Religion as ‘wish-fulfilment’
It was Ludwig Feuerbach (1804-1872) who first popularised the notion that religious belief is merely the projection of human longing, the objectification of a false idea that people wish to be true. ‘God’ is, according to this view, an entirely human invention, ‘a dream of the human soul’, brought into being to give comfort along life’s difficult and dark path.
Religious people are unaware of this. They think that the God they have imagined has some objective existence. They have yet to learn that ‘consciousness of God is human self-consciousness’. Religion tells us not about God but about ourselves – our hopes, fears, and deepest longings. Man is a god to himself. To study God is to study human nature. Religious beliefs and practices are so many windows into the human soul, revealing its secrets and mysteries.

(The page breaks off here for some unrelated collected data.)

Lemma put_file_refreshes_listing_witness :
  (exists listing s'',
      ls (MemFS.object_store Examples.disk) "a" false Examples.uploaded
      = (Ok listing, s'')
      /\ In (IName "a/new") listing)
  /\ (exists listing s'',
         ls (MemFS.object_store Examples.disk) "a" false Examples.uploaded_by_mixin
         = (Ok listing, s'')
         /\ In (IName "a/new") listing).
Proof.
  assert (Hrun : put_file (MemFS.object_store Examples.disk) "local.bin" "a/new"
                   MemFS.recorder [] Examples.bucket_listed
                 = (Ok tt, Examples.uploaded))
    by (vm_compute; reflexivity).
  assert (Hrun' : CallbackMixin_put_file (MemFS.object_store Examples.disk)
                    Examples.disk "local.bin" "a/new" MemFS.recorder []
                    Examples.bucket_listed
                  = (Ok tt, Examples.uploaded_by_mixin))
    by (vm_compute; reflexivity).
  split.
  - exact (proj1 (put_file_refreshes_listing (MemFS.object_store Examples.disk)
                    MemFS.holds_key Examples.disk "local.bin" "a/new"
                    MemFS.recorder [] Examples.bucket_listed Examples.uploaded
                    (MemFSFacts.cache_contract Examples.disk)
                    (or_introl Hrun))).
  - exact (proj1 (put_file_refreshes_listing (MemFS.object_store Examples.disk)
                    MemFS.holds_key Examples.disk "local.bin" "a/new"
                    MemFS.recorder [] Examples.bucket_listed
                    Examples.uploaded_by_mixin
                    (MemFSFacts.cache_contract Examples.disk)
                    (or_intror Hrun'))).
Defined.

(** * Further properties of the wrappers *)

(** ** isdir, isfile and is_empty together *)

Section DirectoryOutcomes.

Context {St : Type}.
Implicit Types (self : Instance St) (p : string).

(** The three ways the two tests can end from one state: the check
    returned and they are each other's negation, the check reported
    not-found and both are false, or the check raised something else and
    both raise it. *)
Lemma isdir_isfile_outcomes self p s :
  (exists b s1, isdir self p s = (Ok b, s1) /\ isfile self p s = (Ok (negb b), s1))
  \/ (exists s1, _isdir self p s = (Raise FileNotFoundError, s1)
                 /\ isdir self p s = (Ok false, s1)
                 /\ isfile self p s = (Ok false, s1))
  \/ (exists e s1, e <> FileNotFoundError
                   /\ isdir self p s = (Raise e, s1)
                   /\ isfile self p s = (Raise e, s1)).
Proof.
  destruct (_isdir self p s) as [[b | e] s1] eqn:E.
  - left. exists b, s1. now apply isdir_returns.
  - assert (D : e = FileNotFoundError \/ e <> FileNotFoundError)
      by (destruct e; (now left) || (right; discriminate)).
    destruct D as [-> | Hne].
    + right; left. exists s1. split; [reflexivity |]. now apply isdir_recovers.
    + right; right. exists e, s1. split; [exact Hne |]. now apply isdir_reraises.
Qed.

(** X1: from one state [isdir] and [isfile] never both answer true: when
    either returns true the other returns false, and they leave the same
    state. *)
Theorem isdir_isfile_exclusive self p s s1 :
  (isdir self p s = (Ok true, s1) -> isfile self p s = (Ok false, s1))
  /\ (isfile self p s = (Ok true, s1) -> isdir self p s = (Ok false, s1)).
Proof.
  destruct (isdir_isfile_outcomes self p s)
    as [(b & s2 & Hd & Hf) | [(s2 & _ & Hd & Hf) | (e & s2 & _ & Hd & Hf)]];
    rewrite Hd, Hf; split; intros H; inversion H; subst; try reflexivity.
  now destruct b.
Qed.

(** X2: neither [isdir] nor [isfile] ever raises FileNotFoundError,
    whatever the driver does; every other exception of the directory
    check comes out of both, and they raise nothing else: the exception
    of each is the one of [_isdir] with not-found left out. *)
Theorem isdir_isfile_never_not_found self p s :
  raises_not_found (fst (isdir self p s)) = false
  /\ raises_not_found (fst (isfile self p s)) = false
  /\ raised (fst (isdir self p s))
     = without_not_found (raised (fst (_isdir self p s)))
  /\ raised (fst (isfile self p s))
     = without_not_found (raised (fst (_isdir self p s))).
Proof.
  destruct (_isdir self p s) as [[b | e] s1] eqn:E.
  - destruct (isdir_returns _ _ _ _ _ E) as [Hd Hf]. rewrite Hd, Hf.
    repeat split.
  - assert (D : e = FileNotFoundError \/ e <> FileNotFoundError)
      by (destruct e; (now left) || (right; discriminate)).
    destruct D as [-> | Hne].
    + destruct (isdir_recovers _ _ _ _ E) as [Hd Hf]. rewrite Hd, Hf.
      repeat split.
    + destruct (isdir_reraises _ _ _ _ _ Hne E) as [Hd Hf]. rewrite Hd, Hf.
      cbn [fst raised raises_not_found without_not_found].
      repeat split; destruct e; congruence.
Qed.
(** The scalar form has no separator: in a state the reader has reached, a
    line such as [1 !], with white space inside what follows the value,
    records nothing, because no registered symbol holds white space. *)
Theorem scalar_with_separator_dropped (lines : list string) (st : State)
    (raw rest : string) (c : ascii) :
  run initial lines = Ok st ->
  Py.strip raw = String c rest ->
  c ∈ ["0"; "1"; "x"; "X"]%char ->
  no_space rest = false ->
  step st raw = Ok st.
Proof.
  intros Hrun Hline Hc Hspace.
  assert (Hc' : Py.contains (String c EmptyString) "01xX" = true).
  { apply contains_01xX.
    repeat (apply elem_of_cons in Hc as [Hc|Hc]; [tauto|]). inversion Hc. }
  assert (Hd : Py.startswith (Py.strip raw) "$" = false).
  { rewrite Hline. apply contains_01xX in Hc'.
    destruct Hc' as [->|[->|[->| ->]]]; reflexivity. }
  assert (Hh : Py.startswith (Py.strip raw) "#" = false).
  { rewrite Hline. apply contains_01xX in Hc'.
    destruct Hc' as [->|[->|[->| ->]]]; reflexivity. }
  rewrite (step_change _ _ Hd Hh), Hline.
  destruct (_ && _); [|reflexivity].
  unfold decode. rewrite Hc'.
  destruct rest as [|c' rest']; [discriminate Hspace|].
  simpl. apply f_equal, record_undeclared.
  destruct (dict_get (String c' rest') (signals st)) as [info|] eqn:E;
    [|reflexivity].
  apply dict_get_elem in E.
  pose proof (run_tokens _ _ Hrun) as Hall. rewrite Forall_forall in Hall.
  destruct (Hall _ E) as (Htok & _). cbn [fst] in Htok. unfold token in Htok.
  apply andb_true_iff in Htok as (_ & Htok). congruence.
Qed.

Lemma scalar_with_separator_dropped_witness :
  let st := {| signals := [("!", {| name := "clk"; width := 1; type := "wire";
                                    values := [] |})];
               timeline := ∅; current_time := 0; in_definitions := false |} in
  run initial (readlines ["$var wire 1 ! clk $end"; "$enddefinitions $end"])
    = Ok st /\
  step st ("1 !" +:+ newline) = Ok st.
Proof.
  intros st. split; [reflexivity|].
  refine (scalar_with_separator_dropped
            (readlines ["$var wire 1 ! clk $end"; "$enddefinitions $end"])
            st ("1 !" +:+ newline) " !" "1" eq_refl eq_refl _ eq_refl).
  apply elem_of_cons. right. apply elem_of_cons. left. reflexivity.
Defined.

Influential as it may have been, the problems with this approach are not difficult to see.
For one thing, the argument is circular: it begins with the premise that there is no God, and then asks why people might want to believe in a non-existent deity. As Alister McGrath says, ‘atheism having duly been presupposed, it is not unduly demanding to make it the argument’s conclusion.’
For another thing, if belief in God is a result of a wish for comfort and security, it might equally be argued that atheism is also a result of wish-fulfilment: the longing for independence and self-determination.
Furthermore, the existence of a wish that something might be true by no means disproves the reality of that thing. Indeed, the existence of such longing might be considered to be an indication that the object of that longing might, in fact, exist, just as the presence of hunger points towards the existence of food.
See McGrath, The Twilight of Atheism, 56-59.